“My giggle is gone.
I can’t seem to laugh
and I don’t know what’s wrong.
from Henry Hyena, Why Won’t You Laugh?
written by Doug Jantzen
illustrated by Jean Claude
Simon & Schuster/Aladdin, 2015
accessed on YouTube 2/13/23
Mom would be putting the finishing touches on dinner when Dad got home from work. We kids would be belly-laughing at the Three Stooges on TV in the living room as Dad hung up his hat, loosened his tie, and joined us. Mom muttered about insensitivity, lack of empathy, and how hurting someone isn’t funny as she called us all in to eat dinner.
Mom had a great sense of humor. She just didn’t get the stooges, or any other slapstick, either. Some people are like that.
Usually, if we look for it, we can find the humor in most situations. Time and distance sometimes need to work their magic, but even the blackest cloud can sport a silver lining, if we look hard enough in the right places.
Humor comes in many guises, not only slapstick. And a side-splitting belly laugh, no matter where it comes from, really is good medicine.
The Idioms website attributes the phrase all the way back to Proverbs 17:22 which states “A merry heart does good like a medicine: but a broken spirit dries the bones.” (I updated the translation a little.)
In modern times, Norman Cousins brought the phrase into public awareness and Patch Adams, a real doctor who believed that the core principles of love and laughter should be the basis of a physician’s bedside manner, brought the phrase to life. Robin Williams’s portrayal of the doc in the 1998 film, Patch Adams is worth a look.
But is it true? Can laughter really heal us? According to lots of research, the short answer is “yes!” Now I will not discount modern medical breakthroughs, including aspirin, plaster casts, and chemotherapy when necessary, but a good dose of laughter, the more raucous the better, helps, too.
Laughter is an antidote for stress. A hearty laugh increases our intake of oxygen which increases circulation which helps control the amount of cortisol flowing through our bodies. Cortisol is an important hormone that manages blood sugar levels, reduces inflammation, manages metabolism, and triggers the fight or flight response. But too much cortisol and we feel stress.
A rollicking laugh increases then decreases our stress response. The wonderful result is that relaxed feeling we all seek.
True laughter increases our pain tolerance by releasing endorphins, our bodies’ own natural painkillers.
Long term, laughter can improve our immune system. An article from The Mayo Clinic says negative thoughts cause chemical reactions that bring more stress into our systems. Our immunity decreases. But positive thoughts release neuropeptides that help fight stress and potentially fight off more-serious illnesses.
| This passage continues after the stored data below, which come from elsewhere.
(** Removing the zeros at the end of a ranked registry removes all of them. *)
Lemma drop_zeros_scored xs reps :
  ranked xs → scored xs reps →
  let ys := reverse (drop_zeros (reverse xs)) in
  ranked ys ∧ scored ys reps ∧ Forall (λ r, 0 < rec_score r)%Z ys.
Proof.
  intros Hr Hs ys. destruct (drop_zeros_suffix (reverse xs)) as (zs&Hx&Hz).
  assert (Hsplit : xs = ys ++ reverse zs).
  { rewrite <-(reverse_involutive xs) at 1. rewrite Hx at 1. by rewrite reverse_app. }
  assert (Hpos : Forall (λ r, 0 < rec_score r)%Z ys).
  { unfold ys. pose proof (drop_zeros_head (reverse xs)) as Hh. destruct Hs as (_&Hsc&_).
    destruct (drop_zeros (reverse xs)) as [|x l] eqn:Hd; [by constructor|].
    subst ys. rewrite reverse_cons in Hsplit |- *. rewrite Hsplit in Hr.
    apply ranked_app_inv in Hr as (Hr&_). apply ranked_snoc_inv in Hr as [_ Hr].
    assert (Hx0 : (0 < rec_score x)%Z).
    { specialize (Hsc x). rewrite Hsplit in Hsc. specialize (Hsc ltac:(set_solver)). lia. }
    apply Forall_app. split; [|by repeat constructor]. eapply Forall_impl; [exact Hr|]. simpl. lia. }
  rewrite Hsplit in Hr, Hs. apply ranked_app_inv in Hr as (Hr&_&_). split_and!; [done| |done].
  destruct Hs as (Hnd&Hsc&Hrep). rewrite fmap_app in Hnd, Hrep.
  apply NoDup_app in Hnd as (Hnd&_&_). split_and!; [done|set_solver|].
  intros a Ha. specialize (Hrep a Ha). apply elem_of_app in Hrep as [|Hin]; [done|].
  exfalso. apply list_elem_of_fmap in Hin as (r&->&Hin). apply count_pos in Ha.
  specialize (Hsc r ltac:(set_solver)). rewrite elem_of_reverse in Hin.
  rewrite Forall_forall in Hz. specialize (Hz r Hin). lia.
Qed.

(** ** The collection *)

Inductive addresses_reach (limit : nat) : Addresses → Prop :=
  | addresses_init : addresses_reach limit (Addresses_new limit)
  | addresses_add s a : addresses_reach limit s → addresses_reach limit (Addresses_add s a).

Definition addresses_inv (limit : nat) (s : Addresses) : Prop :=
  reg_limit s = limit ∧ length (reports s) ≤ limit ∧ ranked (registry s) ∧
  scored (registry s) (reports s) ∧ Forall (λ r, 0 < rec_score r)%Z (registry s).

Lemma ranked_snoc_one l a :
  ranked l → Forall (λ r, 0 < rec_score r)%Z l → ranked (l ++ [mk_AddrRecord 1 a]).
Proof.
  unfold ranked. induction 1 as [|x l Hl IH Hx]; intros Hp; simpl; [repeat constructor|].
  apply Forall_cons in Hp as [Hx0 Hp]. constructor; [by apply IH|]. apply Forall_app.
  split; [done|]. repeat constructor. simpl. lia.
Qed.

Lemma scored_pos xs reps a :
  scored xs (reps ++ [a]) → Forall (λ r, 0 < rec_score r ∨ rec_addr r = a)%Z xs →
  Forall (λ r, 0 < rec_score r)%Z xs.
Proof.
  intros (_&Hs&_) Hp. apply Forall_forall. intros r Hr. rewrite Forall_forall in Hp.
  destruct (Hp r Hr) as [|Ha]; [done|]. rewrite (Hs r Hr), Ha, count_snoc, decide_True by done. lia.
Qed.

Lemma addresses_add_inv limit s a :
  0 < limit → (Z.of_nat limit < 2 ^ 32)%Z → addresses_inv limit s →
  addresses_inv limit (Addresses_add s a) ∧
  reports (Addresses_add s a) =
    (if decide (length (reports s) = limit) then tail (reports s) else reports s) ++ [a].
Proof.
  intros Hl0 Hl (Hlim&Hlen&Hr&Hs&Hp). unfold Addresses_add. rewrite Hlim.
  set (st := if decide (length (reports s) = limit) then (head (reports s), tail (reports s))
             else (None, reports s)).
  assert (Hst : ∃ o reps, st = (o, reps) ∧ length reps < limit ∧
    reps = (if decide (length (reports s) = limit) then tail (reports s) else reports s) ∧
    (let xs := match o with
      | Some oldest => match update_record (λ n, saturating_sub_u32 n 1) oldest (registry s) with
        | Some xs => isort xs | None => registry s end
      | None => registry s end in ranked xs ∧ scored xs reps)).
  { subst st. case_decide as Hf; [|eexists _, _; split; [done|]; split; [lia|done]].
    destruct (reports s) as [|b reps]; [simpl in Hf; lia|]. eexists _, _. split; [done|].
    simpl in *. split; [lia|]. split; [done|].
    destruct (update_record _ b (registry s)) as [xs|] eqn:Hu.
    - split; [apply isort_ranked|]. eapply scored_perm; [symmetry; apply isort_perm|].
      by eapply scored_forget.
    - exfalso. apply update_record_None in Hu. apply Hu. destruct Hs as (_&_&Hrep). set_solver. }
  destruct Hst as (o&reps&->&Hrl&Hreps&Hxs).
  set (xs := match o with Some _ => _ | None => _ end) in *. destruct Hxs as [Hxr Hxs].
  destruct (drop_zeros_scored xs reps Hxr Hxs) as (Hyr&Hys&Hyp).
  set (ys := reverse (drop_zeros (reverse xs))) in *. rewrite <-Hreps.
  destruct (update_record _ a ys) as [zs|] eqn:Hu; (split; [|done]); unfold addresses_inv;
    cbn [reg_limit reports registry]; rewrite length_app; simpl length.
  - assert (Hz : scored (isort zs) (reps ++ [a])).
    { eapply scored_perm; [symmetry; apply isort_perm|]. eapply scored_report; [done|lia|done]. }
    split_and!; [done|lia|apply isort_ranked|done|]. eapply scored_pos; [done|].
    rewrite isort_perm. destruct (update_record_Some _ _ _ _ (proj1 Hys) Hu) as [_ Hz'].
    apply Forall_forall. intros r Hr'. destruct (Hz' r Hr') as [[Hin _]|(r0&_&_&->)]; [left|by right].
    rewrite Forall_forall in Hyp. auto.
  - split_and!; [done|lia|by apply ranked_snoc_one| |].
    + apply scored_new; [done|]. by eapply update_record_None.
    + apply Forall_app. split; [done|]. by repeat constructor.
Qed.

Lemma addresses_reach_inv limit s :
  0 < limit → (Z.of_nat limit < 2 ^ 32)%Z → addresses_reach limit s → addresses_inv limit s.
Proof.
  intros Hl0 Hl. induction 1 as [|s a _ IH].
  - split_and!; [done|simpl; lia|constructor| |constructor].
    split_and!; [constructor|set_solver|set_solver].
  - by apply addresses_add_inv.
Qed.

(** The collection of external addresses: after any sequence of reports, the
    window holds the last reports up to the limit; the addresses are listed in
    descending order of their score, each once; an address is listed exactly
    when it is in the window, and its score is the number of its reports there. *)
Theorem addresses_ranked limit s a :
  0 < limit → (Z.of_nat limit < 2 ^ 32)%Z → addresses_reach limit s →
  ranked (registry s) ∧ NoDup (Addresses_iter s) ∧ length (reports s) ≤ limit ∧
  (a ∈ Addresses_iter s ↔ a ∈ reports s) ∧
  (∀ r, r ∈ registry s → rec_score r = Z.of_nat (count (rec_addr r) (reports s))) ∧
  (∀ b, reports (Addresses_add s b) =
    (if decide (length (reports s) = limit) then tail (reports s) else reports s) ++ [b]).
Proof.
  intros Hl0 Hl Hs%addresses_reach_inv; [|done..]. pose proof Hs as (_&Hlen&Hr&(Hnd&Hsc&Hrep)&Hp).
  split_and!; try done.
  - split; [|apply Hrep]. intros (r&->&Hin)%list_elem_of_fmap. apply count_pos.
    rewrite Forall_forall in Hp. specialize (Hp r Hin). rewrite (Hsc r Hin) in Hp. lia.
  - intros b. by apply addresses_add_inv.
Qed.

(** The insertion sort of the code equals the stable sort by descending
    score. *)
Theorem isort_is_stable_sort xs :
  isort xs = sort_by (λ a b, - rec_score a <=? - rec_score b)%Z xs.
Proof. apply isort_sort. Qed.
End registry.

Lemma addresses_ranked_witness :
  let s := foldl Addresses_add (Addresses_new 3) [1; 2; 2; 1; 2] in
  Addresses_iter s = [2; 1] ∧ ranked (registry s).
Proof.
  set (s := foldl Addresses_add (Addresses_new 3) [1; 2; 2; 1; 2]). split; [by vm_compute|].
  apply (addresses_ranked 3 s 1); [lia|done|]. subst s. simpl. repeat constructor.
Defined.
In our 2023 world full of real suffering, anxiety, and existential threats, (you know what they all are) laughter can help lighten stress, decrease depression, and bring a little more joy into our lives.
And here’s some more good news. Laughter can be learned. We can all improve (or discover) our own sense of humor. That same Mayo Clinic article tell us how.
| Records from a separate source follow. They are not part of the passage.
(** The counter of the dial limiter is the number of jobs that are dialing or
    about to give their token back: it is never negative, and it is zero when no
    job is left. *)
Theorem limiter_tokens limit d :
  dialer_reach limit d →
  dial_consuming d = Z.of_nat (mcount has_token (jobs d)) ∧ (0 ≤ dial_consuming d)%Z ∧
  (jobs d = ∅ → dial_consuming d = 0%Z).
Proof.
  intros Hi%dialer_reach_inv. pose proof (inv_tokens _ _ Hi) as Ht.
  split_and!; [done|lia|]. intros Hj. by rewrite Ht, Hj, mcount_empty.
Qed.

(** [C38] The classification of the addresses into six vectors and their
    concatenation is the stable sort by class: private before public, addresses
    without file descriptor before those with one, relays last. *)
Theorem ranking_is_stable_sort l :
  Forall valid_addr l →
  rank_addrs l = Some (sort_by (λ a b, addr_class a <=? addr_class b)%Z l).
Proof. apply rank_addrs_sort. Qed.

(** *** The backoff list *)

Lemma cleanup_good_false now l :
  cleanup_good now l = Some false → Forall (λ e, until e ≤ now)%Z l.
Proof.
  induction l as [|e l IH]; simpl; [constructor|]. unfold backoff_time.
  destruct (_ <? _)%Z eqn:Hs; [|done]. cbn [mbind option_bind].
  destruct (Z.ltb_spec now (until e + Z.min (BACKOFF_BASE + BACKOFF_COEF * (tries e * tries e)) BACKOFF_MAX));
    [done|]. intros Hg. constructor; [|auto]. unfold BACKOFF_BASE, BACKOFF_COEF, BACKOFF_MAX in *. nia.
Qed.

Lemma cleanup_ids_elem now l ids p :
  cleanup_ids now l = Some ids → p ∈ ids → ∃ e, (p, e) ∈ l ∧ Forall (λ b, until b ≤ now)%Z (map_to_list e).*2.
Proof.
  revert ids. induction l as [|[q e] l IH]; intros ids; simpl; [intros [= <-]; set_solver|].
  destruct (cleanup_good now _) as [[]|] eqn:Hg; cbn [mbind option_bind]; [| |done].
  - destruct (cleanup_ids now l) as [ids'|]; [|done]. intros [= <-] Hp.
    destruct (IH ids' eq_refl Hp) as (e'&?&?). exists e'. split; [by right|done].
  - destruct (cleanup_ids now l) as [ids'|]; [|done]. intros [= <-] [->|Hp]%elem_of_cons.
    + exists e. split; [by left|]. by apply cleanup_good_false.
    + destruct (IH ids' eq_refl Hp) as (e'&?&?). exists e'. split; [by right|done].
Qed.

Lemma cleanup_remove_lookup (b : DialBackoff) ids p :
  cleanup_remove b ids !! p = if decide (p ∈ ids) then None else b !! p.
Proof.
  unfold cleanup_remove. revert b. induction ids as [|q ids IH]; intros b; simpl.
  - done.
  - rewrite IH. destruct (decide (p ∈ ids)) as [Hin|Hn].
    + by rewrite decide_True by set_solver.
    + destruct (decide (p = q)) as [->|Hne].
      * rewrite decide_True by set_solver. apply lookup_delete_eq.
      * rewrite decide_False by set_solver. by apply lookup_delete_ne.
Qed.
(** ** Connections: [swarm/src/connection.rs] *)

Record Connection := mk_Connection {
  conn_id : nat;
  stream_muxer : StreamMuxer;
  substreams : list SubstreamView;
  conn_dir : Direction;
  closing : bool
}.

Definition Connection_new (id : nat) (m : StreamMuxer) (dir : Direction) : Connection :=
  mk_Connection id m [] dir false.

Definition conn_remote_peer (c : Connection) : PeerId := remote_peer (stream_muxer c).

Definition add_stream (c : Connection) (view : SubstreamView) : Connection :=
  mk_Connection (conn_id c) (stream_muxer c) (substreams c ++ [view]) (conn_dir c) (closing c).

Definition del_stream (c : Connection) (sid : nat) : Connection :=
  mk_Connection (conn_id c) (stream_muxer c) (filter (λ s, view_id s ≠ sid) (substreams c))
    (conn_dir c) (closing c).

Definition num_streams (c : Connection) : nat := length (substreams c).

(** [close] marks the connection and spawns the close of the stream muxer. *)
Definition conn_close (c : Connection) : Connection :=
  mk_Connection (conn_id c) (stream_muxer c) (substreams c) (conn_dir c) true.

(** ** State, events and effects *)

(** What the handlers read of the identify information. *)
Record IdentifyInfo := mk_IdentifyInfo { info_listen_addrs : list Multiaddr; info_protocols : list string }.

Inductive SwarmEvent :=
  | ConnectionEstablished (m : StreamMuxer) (dir : Direction) (tid : option nat)
  | ConnectionClosed (cid : nat)
  | StreamError (cid : nat) (dir : Direction)
  | StreamOpened (view : SubstreamView)
  | IncomingConnectionError
  | OutgoingConnectionError (peer : PeerId) (e : SwarmError) (tid : nat)
  | ListenAddressAdded (a : Multiaddr)
  | ListenAddressDeleted (a : Multiaddr)
  | ListenerClosed
  | PingResult (cid : nat) (r : result SwarmError Duration)
  | IdentifyResult (cid : nat) (r : result SwarmError (IdentifyInfo * Multiaddr)).

(** The commands that change the state or dial; [rid] names the reply channel. *)
Inductive SwarmControlCmd :=
  | Connect (peer : PeerId) (addrs : list Multiaddr) (rid : nat)
  | NewConnection (peer : PeerId) (use_routing : bool) (rid : nat)
  | CloseConnection (peer : PeerId) (rid : nat)
  | NewStream (peer : PeerId) (pids : list string) (use_routing : bool) (rid : nat)
  | CloseStream (cid sid : nat)
  | SelfAddresses (rid : nat)
  | GetNetworkInfo (rid : nat)
  | DumpStreams (peer : PeerId) (rid : nat).

Record NetworkInfo := mk_NetworkInfo {
  net_id : PeerId;
  num_peers : nat;
  num_connections : nat;
  num_connections_pending : nat;
  num_connections_established : nat;
  num_active_streams : nat
}.

(** What the closures of [on_connect], [on_new_connection] and [on_new_stream] do
    when the dial ends. *)
Inductive DialCallback :=
  | CbReply (rid : nat)
  | CbNewStream (pids : list string) (rid : nat).

Inductive SwarmEffect :=
  | ReplyUnit (rid : nat) (r : result SwarmError unit)
  | ReplyStream (rid : nat) (r : result SwarmError SubstreamView)
  | OpenStream (cid : nat) (pids : list string) (rid : nat)
  | ReplyAddresses (rid : nat) (addrs : list Multiaddr)
  | ReplyNetworkInfo (rid : nat) (info : NetworkInfo)
  | ReplyStreams (rid : nat) (r : result SwarmError (list SubstreamView))
  | CloseMuxer (cid : nat)
  | SpawnAccept (cid : nat)
  | NotifyConnected (cid : nat)
  | NotifyDisconnected (cid : nat)
  | NotifyIdentified (peer : PeerId)
  | NotifyAddressChanged (addrs : list Multiaddr).

Record Swarm := mk_Swarm {
  peer_store : gmap PeerId (@StoredPeer Multiaddr PublicKey);
  routing : bool;
  swarm_transports : gmap Z Transport;
  local_peer_id : PeerId;
  next_connection_id : nat;
  base_stats : SwarmBaseStats;
  listened_addrs : list Multiaddr;
  external_addrs : @Registry.Addresses Multiaddr;
  banned_peers : gset PeerId;
  connections_by_id : gmap nat Connection;
  connections_by_peer : gmap PeerId (list nat);
  dialer : Dialer;
  dial_attempts : Z;
  next_tid : nat;
  dial_transactions : gmap nat DialCallback;
  sw_filter_private : bool;
  sw_filter_loopback : bool
}.

(** [Swarm::new]; [loaded] is the peer store after [load_data], [limit] and
    [attempts] are what [AsyncDialer::new] reads from the environment. *)
Definition Swarm_new (loaded : gmap PeerId (@StoredPeer Multiaddr PublicKey)) (local : PeerId)
    (limit attempts : Z) : Swarm :=
  mk_Swarm loaded false ∅ local 0 SwarmBaseStats_default [] Addresses_default ∅ ∅ ∅
    (Dialer_new limit) attempts 0 ∅ false true.

Definition with_base_stats (f : SwarmBaseStats → SwarmBaseStats) (s : Swarm) : Swarm :=
  mk_Swarm (peer_store s) (routing s) (swarm_transports s) (local_peer_id s) (next_connection_id s)
    (f (base_stats s)) (listened_addrs s) (external_addrs s) (banned_peers s) (connections_by_id s)
    (connections_by_peer s) (dialer s) (dial_attempts s) (next_tid s) (dial_transactions s)
    (sw_filter_private s) (sw_filter_loopback s).

Definition with_connections (by_id : gmap nat Connection) (by_peer : gmap PeerId (list nat)) (s : Swarm) :
    Swarm :=
  mk_Swarm (peer_store s) (routing s) (swarm_transports s) (local_peer_id s) (next_connection_id s)
    (base_stats s) (listened_addrs s) (external_addrs s) (banned_peers s) by_id by_peer (dialer s)
    (dial_attempts s) (next_tid s) (dial_transactions s) (sw_filter_private s) (sw_filter_loopback s).
Lemma sample_final_reach : reach sample_dialer sample_listener 6 sample_final.
Proof.
  assert (Hsome : ∀ A (o : option A), bool_decide (is_Some o) = true → is_Some o).
  { intros A o. apply bool_decide_eq_true. }
  refine (reach_exec_d 5 _ (reach_exec_l 4 _ (reach_exec_d 3 _ (reach_exec_l 2 _
    (reach_exec_d 1 _ (reach_exec_l 0 _ (reach_start _ _) _) _) _) _) _) _);
    apply Hsome; vm_compute; reflexivity.
Qed.

Lemma sample_names_negotiable : Forall (λ t : bytes, negotiable (to_bytes t)) sample_names.
Proof. unfold negotiable. by_eval. Qed.


Lemma negotiation_terminates_witness :
  both_done sample_final ∨
  ∃ s', party_step sample_dialer sample_listener sample_final s'.
Proof.
  exact (proj2 (negotiation_terminates sample_names sample_listener 6 sample_final
    sample_names_negotiable sample_final_reach)).
Defined.

Lemma message_roundtrip_witness :
  message_decode (message_encode (Protocols [b_str "/a"; b_str "/b"])) =
    Ok (Protocols [b_str "/a"; b_str "/b"]).
Proof.
  refine (proj1 (message_roundtrip (Protocols [b_str "/a"; b_str "/b"]) MSG_LS ListProtocols
    (conj _ _) _)).
  - unfold valid_name. by_eval.
  - vm_compute. discriminate.
  - vm_compute. reflexivity.
Defined.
Add more humor to your life.
Read funny greeting cards at the corner drug store, grocery store, or look on-line. Hang up funny comics from the newspaper on the bathroom mirror or refrigerator. (I know I’m dating myself here, but I still support our local paper). Watch a funny movie. Young Frankenstein, Meet the Parents, Patch Adams anyone?
Find the joke section in the local library’s children’s section (793.7 if your library uses the Dewey Decimal System) and look for the corniest ones there.
I just found out about laughter yoga. It’s a fake it till you make it situation. At first your laughter is forced. As you continue, it becomes more spontaneous. And it has the added benefit of laughing in a group.
Humor takes many forms. Look for what tickles your funny bone. Irony, witty puns, self-deprecating humor (try David Sedaris’s “The Christmas Elf”), dark humor (anything Roald Dahl), or a good parody.
To me, there’s nothing too much funnier than a gooey, pie-in-the-face slapstick routine. Those three stooges, Larry, Curly, and Moe (and later, Shemp and Joe) were timing masters and guffaw-inducing geniuses. That is, if stapstick is your thing, too.
I finished Black Faces, White Spaces by Carolyn Finney (University of North Carolina Press, 2014). She uses a variety of sources including magazines, film, interviews, and popular culture to examine why Black people are underrepresented in America’s National Parks, local parks, and the outdoors in general. It’s an interesting and important premise, but a little fact-heavy and a little narrative-shy.